De plus en plus, des stagiaires me demandent ce qu’est la différence entre la vie sauvage, le bushcraft et la survie… J’ai longtemps trouvé cette distinction purement artificielle…
J’avais tort.
De fait, ayant grandi pieds nus dans la forêt au Québec, j’ai abordé la survie par ce qu’on pourrait appeler le bushcraft, ou la vie sauvage. Quand on me demande où j’ai appris telle ou telle technique, je réponds en général « et toi, t’as appris où à passer le balai ? »… Je suis tombé dedans quand j’étais petit, et j’ai appris de manière complètement informelle, en imitant mes oncles et mes cousins, en écoutant les histoires de chasse, les légendes de pêche, les récits des des uns et des autres… et en pratiquant beaucoup, parce que c’était facile, agréable. Parce que j’aimais ça et que quand j’étais fatigué ou de mauvaise humeur j’allais voir la « Pacha Mama » pour me reposer… J’ai toujours profondément aimé la nature, et ce sentiment d’union profonde entre mon être tout entier et la forêt, la montagne, le sable, la terre, l’eau pure d’une rivière ou le feu qui me chauffe… Difficile à expliquer, mais je ne sens pas particulièrement de distinction entre moi et la nature. Comme si les frontières de mon être étaient poreuses… et c’est bon, comme sensation :)

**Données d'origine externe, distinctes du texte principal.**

Lemma dor_irrefl a : strict hoon_dor a a = false.
Proof. unfold strict. by rewrite bool_decide_true. Qed.
Lemma dor_trans a b c :
  strict hoon_dor a b = true -> strict hoon_dor b c = true -> strict hoon_dor a c = true.
Proof.
  revert b c. induction a as [x|h IHh t IHt]; intros [y|h' t'] [z|h'' t'']; try done.
  - rewrite !dor_atoms, !andb_true_iff, !Z.ltb_lt. intros [_ H1] [_ H2].
    split; [|lia]. case_bool_decide; subst; [lia|done].
  - rewrite !dor_cells. repeat case_decide; subst; eauto; try done.
    intros H1 H2. pose proof (IHh _ _ H1 H2) as H3. by rewrite dor_irrefl in H3.
Qed.
Lemma dor_total a b : wf_noun a -> wf_noun b -> a <> b -> strict hoon_dor a b = true \/ strict hoon_dor b a = true.
Proof.
  revert b. induction a as [x|h IHh t IHt]; intros [y|h' t'] Ha Hb Hne; [..|by right|].
  - rewrite !dor_atoms, !bool_decide_false by congruence. cbn [negb andb]. rewrite !Z.ltb_lt.
    destruct (Z.lt_trichotomy (atom_val x) (atom_val y)) as [?|[E|?]]; auto.
    destruct Hne. f_equal. by apply atom_val_inj.
  - by left.
  - destruct Ha, Hb. rewrite !dor_cells. destruct (decide (h = h')) as [<-|Hh].
    + rewrite !decide_True by done. apply IHt; [done..|congruence].
    + destruct (decide (h' = h)) as [->|_]; [done|]. by apply IHh.
Qed.
Global Instance dor_order : StrictOrder wf_noun (strict hoon_dor).
Proof. split; eauto using dor_irrefl, dor_trans, dor_total. Qed.
(* ===== verification/ColdWarmTheorems.v ===== *)
(** The cold and warm state as an index of core hierarchies.

    The abstract cold state is the relation [held] between paths and hierarchies; the
    maps of the code index it by path, by battery and by root ([cold_ok]), and
    registration adds exactly hierarchies that the registered core lies in. *)
From stdpp Require Import base option list numbers sets.
From Stdlib Require Import ZArith Lia.
From S2P Require Import Prelude Noun Hamt HamtTheorems NounSerde ColdWarm.
Local Open Scope Z_scope.

(** * Hierarchies *)

(** Only the last entry is a root. *)
Fixpoint rooted (bs : Batteries) : Prop :=
  match bs with
  | [] => False
  | (_, axis) :: bs => if is_root_axis axis then bs = [] else rooted bs
  end.
(** A path has one name for each battery. *)
Fixpoint named (p : noun) (bs : Batteries) : Prop :=
  match bs with
  | [] => p = D 0
  | _ :: bs => exists chum q, p = T [chum; q] /\ named q bs
  end.
(** The core has the batteries of the hierarchy, each in its parent. *)
Fixpoint lies (core : noun) (bs : Batteries) : bool :=
  match bs with
  | [] => false
  | (battery, axis) :: bs =>
      if is_root_axis axis then bool_decide (core = battery)
      else match slot core 2, slot_atom core axis with
           | Ok b, Ok parent => bool_decide (b = battery) && lies parent bs
           | _, _ => false
           end
  end.

Lemma is_root_axis_true axis : is_root_axis axis = true -> axis = Direct 0.
Proof. destruct axis as [d|]; cbn; [|done]. by intros ->%Z.eqb_eq. Qed.

Lemma matches_rooted bs core : rooted bs -> Batteries_matches bs core = Ok (lies core bs).
Proof.
  unfold Batteries_matches. revert core. induction bs as [|[b a] bs IH]; intros core; [done|]. cbn [rooted matches_loop lies].
  destruct (is_root_axis a).
  { intros ->. case_decide; case_bool_decide; done. }
  intros Hr. destruct (slot core 2) as [cb| |]; [|done..]. case_decide as Hb.
  - rewrite bool_decide_true by done. destruct (slot_atom core a) as [p| |]; [|done..]. cbn. by apply IH.
  - rewrite bool_decide_false by done. by destruct (slot_atom core a).
Qed.
Lemma list_matches_rooted l core :
  Forall rooted l -> BatteriesList_matches l core = Ok (List.find (lies core) l).
Proof.
  induction 1 as [|bs l Hbs _ IH]; [done|]. cbn [BatteriesList_matches List.find]. rewrite matches_rooted by done.
  cbn [mbind outcome_bind]. by destruct (lies core bs).
Qed.
Lemma find_none_lies l core bs : List.find (lies core) l = None -> bs ∈ l -> lies core bs = false.
Proof. intros H Hin. apply (find_none _ _ H). by apply list_elem_of_In. Qed.
Lemma find_some_lies l core bs : List.find (lies core) l = Some bs -> bs ∈ l /\ lies core bs = true.
Proof. intros [H1 H2]%find_some. by rewrite list_elem_of_In. Qed.

(** A core in a hierarchy that is not a root *)
Lemma lies_cons core battery axis bs parent :
  is_root_axis axis = false -> slot core 2 = Ok battery -> slot_atom core axis = Ok parent ->
  lies core ((battery, axis) :: bs) = lies parent bs.
Proof. intros Ha Hb Hp. cbn [lies]. rewrite Ha, Hb, Hp. by rewrite bool_decide_true. Qed.
Lemma lies_inv core battery axis bs :
  is_root_axis axis = false -> lies core ((battery, axis) :: bs) = true -> slot core 2 = Ok battery.
Proof.
  intros Ha. cbn [lies]. rewrite Ha. destruct (slot core 2) as [b| |], (slot_atom core axis); try done.
  case_bool_decide; by subst.
Qed.

Lemma slot_direct_loop_total axis idx h t : slot_direct_loop axis idx h t <> Panic.
Proof.
  revert h t. induction idx as [|idx IH]; intros h t; cbn [slot_direct_loop]; [done|].
  destruct (idx =? 0)%nat; [done|]. by destruct (bit_at _ _); [destruct t|destruct h].
Qed.
Lemma slot_total n axis : slot n axis <> Panic.
Proof.
  destruct n as [a|h t]; cbn; [by case_match|]. unfold slot_direct.
  repeat case_match; try done. apply slot_direct_loop_total.
Qed.
Lemma slot_indirect_loop_total ws idx h t : slot_indirect_loop ws idx h t <> Panic.
Proof.
  revert h t. induction idx as [|idx IH]; intros h t; cbn [slot_indirect_loop]; [done|].
  destruct (idx =? 0)%nat; [done|]. by destruct (word_bit _ _); [destruct t|destruct h].
Qed.
Lemma slot_atom_total n a : slot_atom n a <> Panic.
Proof.
  destruct a as [d|ws]; [apply slot_total|]. destruct n as [a|h t]; cbn; [by repeat case_match|].
  unfold slot_indirect. case_match; [apply slot_indirect_loop_total|done].
Qed.

Section cold.
Context {M : Type -> Type} `{HM : !NounMap M} `{HL : !NounMapLaws M}.

(** * Maps of lists *)

Definition at_ {A} (m : M (list A)) (k : noun) : list A :=
  match map_lookup m k with Some (Some l) => l | _ => [] end.

Lemma look_at {E A} (m : M (list A)) k : map_ok m -> exists o, look (E := E) m k = Ok o /\ default [] o = at_ m k.
Proof. intros Hm. destruct (map_lookup_ok m k Hm) as [o E']. exists o. unfold look, at_. rewrite E'. by destruct o. Qed.
Lemma put_at {E A} (m : M (list A)) k l :
  map_ok m -> exists m', put (E := E) m k l = Ok m' /\ map_ok m' /\ forall k', at_ m' k' = if decide (k' = k) then l else at_ m k'.
Proof.
  intros Hm. destruct (map_insert_ok m k l Hm) as (m' & E' & Hm' & Hl). exists m'. unfold put. rewrite E'.
  split_and!; [done..|]. intros k'. unfold at_. rewrite Hl. by case_decide.
Qed.
Lemma at_new {A} k : at_ (map_new : M (list A)) k = [].
Proof. unfold at_. by rewrite map_lookup_new. Qed.

(** * The invariant *)

Definition held (c : Cold M) (p : noun) (bs : Batteries) : Prop := bs ∈ at_ (path_to_batteries c) p.

Record cold_ok (c : Cold M) : Prop := {
  co_btp : map_ok (battery_to_paths c);
  co_rtp : map_ok (root_to_paths c);
  co_ptb : map_ok (path_to_batteries c);
  co_rooted p bs : held c p bs -> rooted bs;
  co_named p bs : held c p bs -> named p bs;
  co_parent p entry bs : held c p (entry :: bs) -> bs <> [] -> exists chum q, p = T [chum; q] /\ held c q bs;
  co_battery b p : p ∈ at_ (battery_to_paths c) b <-> exists axis bs, is_root_axis axis = false /\ held c p ((b, axis) :: bs);
  co_root r p : p ∈ at_ (root_to_paths c) r <-> held c p [(r, Direct 0)]
}.

Lemma cold_new_ok : cold_ok Cold_new.
Proof.
  split; unfold held; cbn [battery_to_paths root_to_paths path_to_batteries]; try apply map_new_ok;
    setoid_rewrite at_new; set_solver.
Qed.

Lemma held_find c p core :
  cold_ok c -> BatteriesList_matches (at_ (path_to_batteries c) p) core = Ok (List.find (lies core) (at_ (path_to_batteries c) p)).
Proof. intros Hc. apply list_matches_rooted, Forall_forall. intros bs Hbs. by apply (co_rooted _ Hc p). Qed.
Lemma list_matches_none l core bs :
  List.find (lies core) l = None -> bs ∈ l -> lies core bs = true -> False.
Proof. intros H Hin Hl. pose proof (find_none_lies _ _ _ H Hin). congruence. Qed.

(** ** Adding one hierarchy *)

Definition adds (c c' : Cold M) (p : noun) (bs : Batteries) : Prop :=
  forall p' bs', held c' p' bs' <-> (p' = p /\ bs' = bs) \/ held c p' bs'.

Lemma put_adds c p bs ptb btp rtp :
  (forall k, at_ ptb k = if decide (k = p) then bs :: at_ (path_to_batteries c) p else at_ (path_to_batteries c) k) ->
  adds c {| battery_to_paths := btp; root_to_paths := rtp; path_to_batteries := ptb |} p bs.
Proof. intros H p' bs'. unfold held. cbn [path_to_batteries]. rewrite H. case_decide; set_solver. Qed.

Lemma add_under c q bs battery axis chum ptb btp :
  cold_ok c -> held c q bs -> is_root_axis axis = false -> map_ok ptb -> map_ok btp ->
  (forall k, at_ ptb k = if decide (k = T [chum; q]) then ((battery, axis) :: bs) :: at_ (path_to_batteries c) (T [chum; q])
                         else at_ (path_to_batteries c) k) ->
  (forall k, at_ btp k = if decide (k = battery) then T [chum; q] :: at_ (battery_to_paths c) battery
                         else at_ (battery_to_paths c) k) ->
  cold_ok {| battery_to_paths := btp; root_to_paths := root_to_paths c; path_to_batteries := ptb |}.
Proof.
  intros Hc Hq Ha Hptb Hbtp Ep Eb.
  pose proof (put_adds c (T [chum; q]) ((battery, axis) :: bs) ptb btp (root_to_paths c) Ep) as Hadd.
  pose proof (co_rooted _ Hc _ _ Hq) as Hr.
  split; cbn [battery_to_paths root_to_paths path_to_batteries]; try done.
  - apply (co_rtp _ Hc).
  - intros p bs' [[-> ->]|H]%Hadd; [cbn; by rewrite Ha|by apply (co_rooted _ Hc p)].
  - intros p bs' [[-> ->]|H]%Hadd; [|by apply (co_named _ Hc)].
    exists chum, q. split; [done|]. by apply (co_named _ Hc).
  - intros p e bs' [[-> [= -> ->]]|H]%Hadd Hne.
    + exists chum, q. split; [done|]. apply Hadd. by right.
    + destruct (co_parent _ Hc _ _ _ H Hne) as (ch & q' & -> & H'). exists ch, q'. split; [done|]. apply Hadd. by right.
  - intros b p. rewrite Eb. case_decide as Hb.
    + subst b. rewrite elem_of_cons, (co_battery _ Hc). split.
      * intros [->|(ax & bs' & H1 & H2)]; [exists axis, bs|exists ax, bs']; (split; [done|]); apply Hadd; first [by left|by right].
      * intros (ax & bs' & H1 & [[-> [= -> ->]]|H2]%Hadd); [by left|right; eauto].
    + rewrite (co_battery _ Hc). split; intros (ax & bs' & H1 & H2); exists ax, bs'; (split; [done|]).
      * apply Hadd. by right.
      * apply Hadd in H2 as [[-> [= -> -> ->]]|H2]; done.
  - intros r p. rewrite (co_root _ Hc). split; intros H; [apply Hadd; by right|].
    apply Hadd in H as [[-> [= -> <- ->]]|H]; [|done]. done.
Qed.

Lemma add_root c core chum ptb rtp :
  cold_ok c -> map_ok ptb -> map_ok rtp ->
  (forall k, at_ ptb k = if decide (k = T [chum; D 0]) then [(core, Direct 0)] :: at_ (path_to_batteries c) (T [chum; D 0])
                         else at_ (path_to_batteries c) k) ->
  (forall k, at_ rtp k = if decide (k = core) then T [chum; D 0] :: at_ (root_to_paths c) core
                         else at_ (root_to_paths c) k) ->
  cold_ok {| battery_to_paths := battery_to_paths c; root_to_paths := rtp; path_to_batteries := ptb |}.
Proof.
  intros Hc Hptb Hrtp Ep Er.
  pose proof (put_adds c (T [chum; D 0]) [(core, Direct 0)] ptb (battery_to_paths c) rtp Ep) as Hadd.
  split; cbn [battery_to_paths root_to_paths path_to_batteries]; try done.
  - apply (co_btp _ Hc).
  - intros p bs' [[-> ->]|H]%Hadd; [done|by apply (co_rooted _ Hc p)].
  - intros p bs' [[-> ->]|H]%Hadd; [|by apply (co_named _ Hc)]. by exists chum, (D 0).
  - intros p e bs' [[-> [= -> ->]]|H]%Hadd Hne; [done|].
    destruct (co_parent _ Hc _ _ _ H Hne) as (ch & q' & -> & H'). exists ch, q'. split; [done|]. apply Hadd. by right.
  - intros b p. rewrite (co_battery _ Hc). split; intros (ax & bs' & H1 & H2); exists ax, bs'; (split; [done|]).
    + apply Hadd. by right.
    + apply Hadd in H2 as [[-> [= -> -> ->]]|H2]; done.
  - intros r p. rewrite Er. case_decide as Hr.
    + subst r. rewrite elem_of_cons, (co_root _ Hc). split.
      * intros [->|H]; apply Hadd; first [by left|by right].
      * intros [[-> _]|H]%Hadd; first [by left|by right].
    + rewrite (co_root _ Hc). split; intros H; [apply Hadd; by right|]. apply Hadd in H as [[-> [= ->]]|H]; done.
Qed.

(** ** The loop over the paths of a parent *)

Section under.
Context (parent battery : noun) (axis : atom) (chum : noun) (Ha : is_root_axis axis = false).

(** Hierarchies are added above ones in which the parent lies. *)
Record grown (c c' : Cold M) : Prop := {
  grown_keeps p bs : held c p bs -> held c' p bs;
  grown_new p bs : held c' p bs -> held c p bs \/
    exists q bs', p = T [chum; q] /\ bs = (battery, axis) :: bs' /\ held c' q bs' /\ lies parent bs' = true
}.
Lemma grown_refl c : grown c c.
Proof. split; auto. Qed.
Lemma grown_trans c1 c2 c3 : grown c1 c2 -> grown c2 c3 -> grown c1 c3.
Proof.
  intros [K1 N1] [K2 N2]. split; [auto|]. intros p bs [H|H]%N2; [|by right].
  apply N1 in H as [H|(q & bs' & E1 & E2 & H & L)]; [by left|]. right. eauto 10.
Qed.

Lemma register_under_run paths : forall c ret,
  cold_ok c ->
  exists c' ret', register_under paths parent battery axis chum (path_to_batteries c) (battery_to_paths c) ret =
      Ok (path_to_batteries c', battery_to_paths c', ret') /\
    root_to_paths c' = root_to_paths c /\ cold_ok c' /\ grown c c' /\
    (ret' = true -> ret = true \/ exists q bs, held c' (T [chum; q]) ((battery, axis) :: bs) /\ lies parent bs = true) /\
    (ret' = false -> ret = false /\ forall q bs, q ∈ paths -> held c q bs -> lies parent bs = false).
Proof.
  induction paths as [|a_path paths IH]; intros c ret Hc; cbn [register_under].
  { exists c, ret. split_and!; [done..|apply grown_refl|by left|]. intros ->. split; [done|]. set_solver. }
  destruct (look_at (E := ColdError) (path_to_batteries c) a_path (co_ptb _ Hc)) as (o & -> & Eo). cbn [mbind outcome_bind].
  rewrite Eo, held_find by done. cbn [mbind outcome_bind].
  destruct (List.find (lies parent) (at_ (path_to_batteries c) a_path)) as [bs|] eqn:Ef.
  2: { destruct (IH c ret Hc) as (c' & ret' & E & Hr & Hc' & Hg & Ht & Hf). exists c', ret'. split_and!; try done.
    intros H%Hf. destruct H as [-> H]. split; [done|]. intros q bs [->|Hq]%elem_of_cons Hh; [by apply (find_none_lies _ _ _ Ef)|eauto]. }
  apply find_some_lies in Ef as [Hbs Hl].
  destruct (look_at (E := ColdError) (path_to_batteries c) (T [chum; a_path]) (co_ptb _ Hc)) as (o1 & -> & Eo1).
  destruct (look_at (E := ColdError) (battery_to_paths c) battery (co_btp _ Hc)) as (o2 & -> & Eo2). cbn [mbind outcome_bind].
  rewrite Eo1, Eo2.
  destruct (put_at (E := ColdError) (path_to_batteries c) (T [chum; a_path])
    (((battery, axis) :: bs) :: at_ (path_to_batteries c) (T [chum; a_path])) (co_ptb _ Hc)) as (ptb & -> & Hptb & Ep).
  destruct (put_at (E := ColdError) (battery_to_paths c) battery (T [chum; a_path] :: at_ (battery_to_paths c) battery) (co_btp _ Hc))
    as (btp & -> & Hbtp & Eb). cbn [mbind outcome_bind].
  pose proof (add_under c a_path bs battery axis chum ptb btp Hc Hbs Ha Hptb Hbtp Ep Eb) as Hc1.
  pose proof (put_adds c (T [chum; a_path]) ((battery, axis) :: bs) ptb btp (root_to_paths c) Ep) as Hadd.
  destruct (IH _ true Hc1) as (c' & ret' & E & Hr & Hc' & Hg & Ht & Hf). cbn [path_to_batteries battery_to_paths] in E.
  exists c', ret'. split_and!; try done.
  - refine (grown_trans _ _ _ _ Hg). split; [intros p bs' H; apply Hadd; by right|].
    intros p bs' [[-> ->]|H]%Hadd; [right|by left]. exists a_path, bs. split_and!; try done. apply Hadd. by right.
  - intros _. right. exists a_path, bs. split; [|done]. apply (grown_keeps _ _ Hg), Hadd. by left.
  - intros H%Hf. by destruct H.
Qed.
End under.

Puis, depuis 2003, l’efficacité et la méthode ont mis leur nez dans mes affaires intimes avec la Mama :) J’ai structuré, objectivé, condensé… j’ai mis au point des trucs pour enseigner. J’ai appris, notamment via Philippe Perotti et Alain Baeriswyl, des méthodes pédagogiques et une approche extrêmement efficace pour faire passer les savoirs vite et bien. Et de fait, de toute cette nébuleuse « sauvage » a émergé un cursus très précis, très riche, et très efficace. Et c’est très bien que ça existe aussi. C’est utile. C’est bon. Ca prolonge des vies.
Mais tout ceci étant fait, je retourne maintenant pister avec un immense plaisir. Je pars marcher tranquillement dans les sous-bois… je longe des torrents et des ruisseaux, et ça me fait un bien immense de me replonger dans tout ça, tout simplement…
Alors, quelle est donc cette fameuse différence entre la vie sauvage et la survie ? La finalité, le but est le même… d’apprendre à survivre et du même coup à vivre dans la nature ou ailleurs. La différence est dans le temps qu’on souhaite consacrer à l’apprentissage de tout ça. Le bushcraft, la vie sauvage, sont un apprentissage qui se fait en douceur, qui est long et riche, plein de redondance et de répétition où on fait, refait et recommence en soignant le geste, en prenant plaisir à bien faire. C’est une recherche du geste pur, de la conscience de ce qu’on fait. C’est un art autant qu’une science… et on apprend, on « s’entraîne » quotidiennement en se reposant, en se faisant plaisir, presque sans s’en rendre compte… et au final, sur la durée, on acquiert lentement mais sûrement un savoir-faire très profond, très enraciné, très robuste et qui sera utilisable aussi en situation d’urgence.
En survie, a contrario, on emploiera des méthodes un peu plus simples. Pas nécessairement les meilleures dans l’absolu, mais celles qui seront les plus faciles à transmettre efficacement et rapidement, et qui fonctionneront tout le temps… la survie s’apprend vite et bien. La vie sauvage se savoure. C’est une façon de faire qui s’infuse doucement en nous… très profondément.
Est-ce que les deux approches sont complémentaires ? Absolument pas. Elles sont juste différentes. Et c’est très bien ainsi… Les deux me font réellement penser à la distinction qui existe entre les arts internes chinois et les méthodes de self-défense. Les arts internes chinois demandent, pour le peu que j’en connais, des années avant d’être maîtrisés, et deviennent efficaces sur la durée, lentement, par imprégnation progressive, par un « travail long » (« travail long », c’est la traduction de « Gung Fu » !), alors que les méthodes de self sont conçues pour être transmissibles vite et bien au plus grand nombre, et pour être efficaces vite. Les uns sont élitistes, réservés à ceux qui ont envie de s’investir longtemps, doucement et paisiblement, sans espoir ni besoin que ça fonctionne rapidement. Les autres sont dans l’efficacité industrielle, et le pragmatisme rationnel.
Et c’est très bien que les deux existent.